***** DATA PROVIDED *****

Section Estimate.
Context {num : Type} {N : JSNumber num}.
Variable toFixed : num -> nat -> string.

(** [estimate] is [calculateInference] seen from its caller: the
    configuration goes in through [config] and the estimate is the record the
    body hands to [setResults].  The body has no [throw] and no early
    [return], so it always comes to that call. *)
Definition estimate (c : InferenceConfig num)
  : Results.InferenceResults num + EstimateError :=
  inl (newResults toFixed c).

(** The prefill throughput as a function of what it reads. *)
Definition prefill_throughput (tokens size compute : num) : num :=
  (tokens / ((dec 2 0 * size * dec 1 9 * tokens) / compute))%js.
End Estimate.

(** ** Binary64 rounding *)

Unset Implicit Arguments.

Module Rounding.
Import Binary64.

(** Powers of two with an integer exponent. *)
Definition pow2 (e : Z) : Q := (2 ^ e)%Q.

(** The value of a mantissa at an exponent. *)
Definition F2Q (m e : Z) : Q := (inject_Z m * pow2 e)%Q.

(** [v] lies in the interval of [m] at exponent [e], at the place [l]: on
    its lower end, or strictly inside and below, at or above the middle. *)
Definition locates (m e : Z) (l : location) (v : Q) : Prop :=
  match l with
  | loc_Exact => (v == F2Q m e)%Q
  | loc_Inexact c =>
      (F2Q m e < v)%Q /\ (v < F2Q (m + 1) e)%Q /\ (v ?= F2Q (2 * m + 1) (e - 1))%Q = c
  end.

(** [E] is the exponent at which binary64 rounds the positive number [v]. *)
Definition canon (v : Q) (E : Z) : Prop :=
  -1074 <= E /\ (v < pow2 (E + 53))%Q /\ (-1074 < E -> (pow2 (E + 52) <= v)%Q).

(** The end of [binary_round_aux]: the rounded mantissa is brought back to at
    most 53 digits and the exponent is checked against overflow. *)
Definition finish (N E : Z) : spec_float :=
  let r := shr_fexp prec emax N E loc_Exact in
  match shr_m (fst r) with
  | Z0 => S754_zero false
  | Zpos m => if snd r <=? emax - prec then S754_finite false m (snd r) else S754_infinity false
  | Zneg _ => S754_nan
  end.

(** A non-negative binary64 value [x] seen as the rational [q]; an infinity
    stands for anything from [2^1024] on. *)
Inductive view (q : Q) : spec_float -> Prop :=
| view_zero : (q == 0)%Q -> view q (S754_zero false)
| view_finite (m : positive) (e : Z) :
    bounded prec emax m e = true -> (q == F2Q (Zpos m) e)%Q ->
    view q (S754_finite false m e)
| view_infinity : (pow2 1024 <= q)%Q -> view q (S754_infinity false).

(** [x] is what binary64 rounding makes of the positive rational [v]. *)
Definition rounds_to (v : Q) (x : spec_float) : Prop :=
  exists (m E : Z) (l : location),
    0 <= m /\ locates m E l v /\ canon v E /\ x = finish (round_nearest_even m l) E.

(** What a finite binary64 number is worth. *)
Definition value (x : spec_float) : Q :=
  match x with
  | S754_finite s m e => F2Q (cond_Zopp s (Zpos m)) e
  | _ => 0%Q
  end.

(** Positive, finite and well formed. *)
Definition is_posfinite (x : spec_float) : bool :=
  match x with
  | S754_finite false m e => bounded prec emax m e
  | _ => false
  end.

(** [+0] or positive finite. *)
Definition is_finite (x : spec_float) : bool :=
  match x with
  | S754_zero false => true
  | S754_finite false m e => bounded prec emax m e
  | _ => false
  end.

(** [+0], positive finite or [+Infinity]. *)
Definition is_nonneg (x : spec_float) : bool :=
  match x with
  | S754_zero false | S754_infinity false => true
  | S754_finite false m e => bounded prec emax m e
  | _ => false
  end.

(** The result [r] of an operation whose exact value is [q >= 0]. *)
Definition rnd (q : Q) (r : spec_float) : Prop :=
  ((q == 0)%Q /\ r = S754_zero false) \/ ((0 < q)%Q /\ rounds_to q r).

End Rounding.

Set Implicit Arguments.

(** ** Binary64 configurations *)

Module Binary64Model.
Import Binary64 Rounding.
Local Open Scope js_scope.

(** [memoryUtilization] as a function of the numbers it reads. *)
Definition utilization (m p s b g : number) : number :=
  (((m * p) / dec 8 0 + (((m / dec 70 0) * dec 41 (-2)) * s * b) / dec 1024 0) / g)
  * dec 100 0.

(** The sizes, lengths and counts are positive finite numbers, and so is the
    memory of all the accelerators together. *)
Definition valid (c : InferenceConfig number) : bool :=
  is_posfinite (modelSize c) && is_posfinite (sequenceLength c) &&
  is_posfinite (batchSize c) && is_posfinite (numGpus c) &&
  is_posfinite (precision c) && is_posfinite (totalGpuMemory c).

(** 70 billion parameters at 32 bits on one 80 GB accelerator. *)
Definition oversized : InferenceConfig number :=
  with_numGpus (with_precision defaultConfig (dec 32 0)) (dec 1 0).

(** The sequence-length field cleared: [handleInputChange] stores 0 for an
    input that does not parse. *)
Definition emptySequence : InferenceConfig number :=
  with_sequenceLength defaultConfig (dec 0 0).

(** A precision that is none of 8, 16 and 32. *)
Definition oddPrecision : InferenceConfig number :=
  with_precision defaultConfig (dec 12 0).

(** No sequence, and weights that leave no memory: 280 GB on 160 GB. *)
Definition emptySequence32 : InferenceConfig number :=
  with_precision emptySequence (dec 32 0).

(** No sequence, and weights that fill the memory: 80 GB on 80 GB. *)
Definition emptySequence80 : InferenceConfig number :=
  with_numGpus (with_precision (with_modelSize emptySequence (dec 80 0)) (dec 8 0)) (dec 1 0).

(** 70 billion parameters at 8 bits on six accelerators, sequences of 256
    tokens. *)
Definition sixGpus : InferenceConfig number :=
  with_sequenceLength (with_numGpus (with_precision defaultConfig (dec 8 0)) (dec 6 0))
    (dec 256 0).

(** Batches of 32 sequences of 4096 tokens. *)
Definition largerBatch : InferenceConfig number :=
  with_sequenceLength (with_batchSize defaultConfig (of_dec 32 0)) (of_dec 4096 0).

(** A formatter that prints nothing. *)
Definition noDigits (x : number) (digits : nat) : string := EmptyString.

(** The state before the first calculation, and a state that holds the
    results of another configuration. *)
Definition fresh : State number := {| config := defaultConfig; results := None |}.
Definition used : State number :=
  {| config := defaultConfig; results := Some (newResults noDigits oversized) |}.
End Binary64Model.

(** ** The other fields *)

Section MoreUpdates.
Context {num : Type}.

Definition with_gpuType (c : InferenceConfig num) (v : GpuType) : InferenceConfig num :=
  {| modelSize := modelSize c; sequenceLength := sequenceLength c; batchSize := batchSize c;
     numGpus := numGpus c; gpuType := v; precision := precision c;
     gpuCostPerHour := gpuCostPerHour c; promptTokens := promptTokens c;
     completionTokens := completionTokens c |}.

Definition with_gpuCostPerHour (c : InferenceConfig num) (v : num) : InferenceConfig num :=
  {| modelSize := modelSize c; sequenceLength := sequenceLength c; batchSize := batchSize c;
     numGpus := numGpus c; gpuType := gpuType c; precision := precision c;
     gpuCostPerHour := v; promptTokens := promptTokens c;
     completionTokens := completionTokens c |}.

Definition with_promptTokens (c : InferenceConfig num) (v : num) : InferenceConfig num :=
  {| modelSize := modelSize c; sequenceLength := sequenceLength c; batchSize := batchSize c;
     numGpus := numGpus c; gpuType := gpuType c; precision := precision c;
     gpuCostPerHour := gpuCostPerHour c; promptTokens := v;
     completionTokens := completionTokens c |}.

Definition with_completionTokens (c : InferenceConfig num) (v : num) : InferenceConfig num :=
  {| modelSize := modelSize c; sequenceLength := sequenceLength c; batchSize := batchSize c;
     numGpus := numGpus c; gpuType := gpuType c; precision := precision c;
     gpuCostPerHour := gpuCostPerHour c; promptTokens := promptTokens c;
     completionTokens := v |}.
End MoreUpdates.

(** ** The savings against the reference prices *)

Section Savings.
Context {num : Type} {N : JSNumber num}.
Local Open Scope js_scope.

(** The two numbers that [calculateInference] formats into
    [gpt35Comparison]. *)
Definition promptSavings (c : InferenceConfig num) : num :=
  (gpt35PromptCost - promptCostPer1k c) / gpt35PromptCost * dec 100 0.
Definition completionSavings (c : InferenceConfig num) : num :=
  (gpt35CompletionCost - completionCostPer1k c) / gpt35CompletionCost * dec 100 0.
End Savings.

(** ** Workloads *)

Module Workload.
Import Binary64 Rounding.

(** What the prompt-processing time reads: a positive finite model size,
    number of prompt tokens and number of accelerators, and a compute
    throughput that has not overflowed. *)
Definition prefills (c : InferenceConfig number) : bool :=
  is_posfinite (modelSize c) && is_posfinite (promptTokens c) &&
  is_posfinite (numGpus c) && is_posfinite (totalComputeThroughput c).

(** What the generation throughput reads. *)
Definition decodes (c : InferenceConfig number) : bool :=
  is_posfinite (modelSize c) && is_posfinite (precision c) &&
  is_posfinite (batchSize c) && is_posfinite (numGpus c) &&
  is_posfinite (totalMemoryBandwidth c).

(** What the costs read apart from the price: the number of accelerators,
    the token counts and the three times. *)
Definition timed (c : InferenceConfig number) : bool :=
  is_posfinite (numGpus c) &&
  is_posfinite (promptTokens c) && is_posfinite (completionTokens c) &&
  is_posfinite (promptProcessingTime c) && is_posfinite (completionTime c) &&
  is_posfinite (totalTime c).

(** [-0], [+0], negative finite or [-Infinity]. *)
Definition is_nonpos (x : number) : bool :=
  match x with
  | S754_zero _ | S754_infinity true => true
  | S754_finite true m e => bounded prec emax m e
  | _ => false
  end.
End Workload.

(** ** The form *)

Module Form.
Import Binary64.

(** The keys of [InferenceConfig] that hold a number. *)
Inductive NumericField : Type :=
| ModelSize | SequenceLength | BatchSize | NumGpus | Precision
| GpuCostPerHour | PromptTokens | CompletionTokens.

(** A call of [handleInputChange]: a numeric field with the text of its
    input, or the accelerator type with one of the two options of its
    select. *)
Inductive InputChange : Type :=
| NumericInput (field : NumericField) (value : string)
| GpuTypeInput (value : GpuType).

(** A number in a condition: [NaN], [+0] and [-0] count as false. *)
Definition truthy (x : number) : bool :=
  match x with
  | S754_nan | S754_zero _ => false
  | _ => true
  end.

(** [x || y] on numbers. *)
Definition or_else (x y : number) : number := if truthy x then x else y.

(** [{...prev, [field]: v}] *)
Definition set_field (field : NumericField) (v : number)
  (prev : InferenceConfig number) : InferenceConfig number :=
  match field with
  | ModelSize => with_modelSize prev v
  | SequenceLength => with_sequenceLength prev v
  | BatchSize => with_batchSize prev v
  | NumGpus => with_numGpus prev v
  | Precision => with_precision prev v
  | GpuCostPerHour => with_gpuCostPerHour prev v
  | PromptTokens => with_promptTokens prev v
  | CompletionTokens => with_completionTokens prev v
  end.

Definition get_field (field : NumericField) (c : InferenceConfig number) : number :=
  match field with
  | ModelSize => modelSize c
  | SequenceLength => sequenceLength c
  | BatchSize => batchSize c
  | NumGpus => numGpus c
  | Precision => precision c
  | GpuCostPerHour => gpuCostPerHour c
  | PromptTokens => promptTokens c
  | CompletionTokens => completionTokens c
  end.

*****

Copy all lines above containing the string "Arguments".

Unset Implicit Arguments.
Set Implicit Arguments.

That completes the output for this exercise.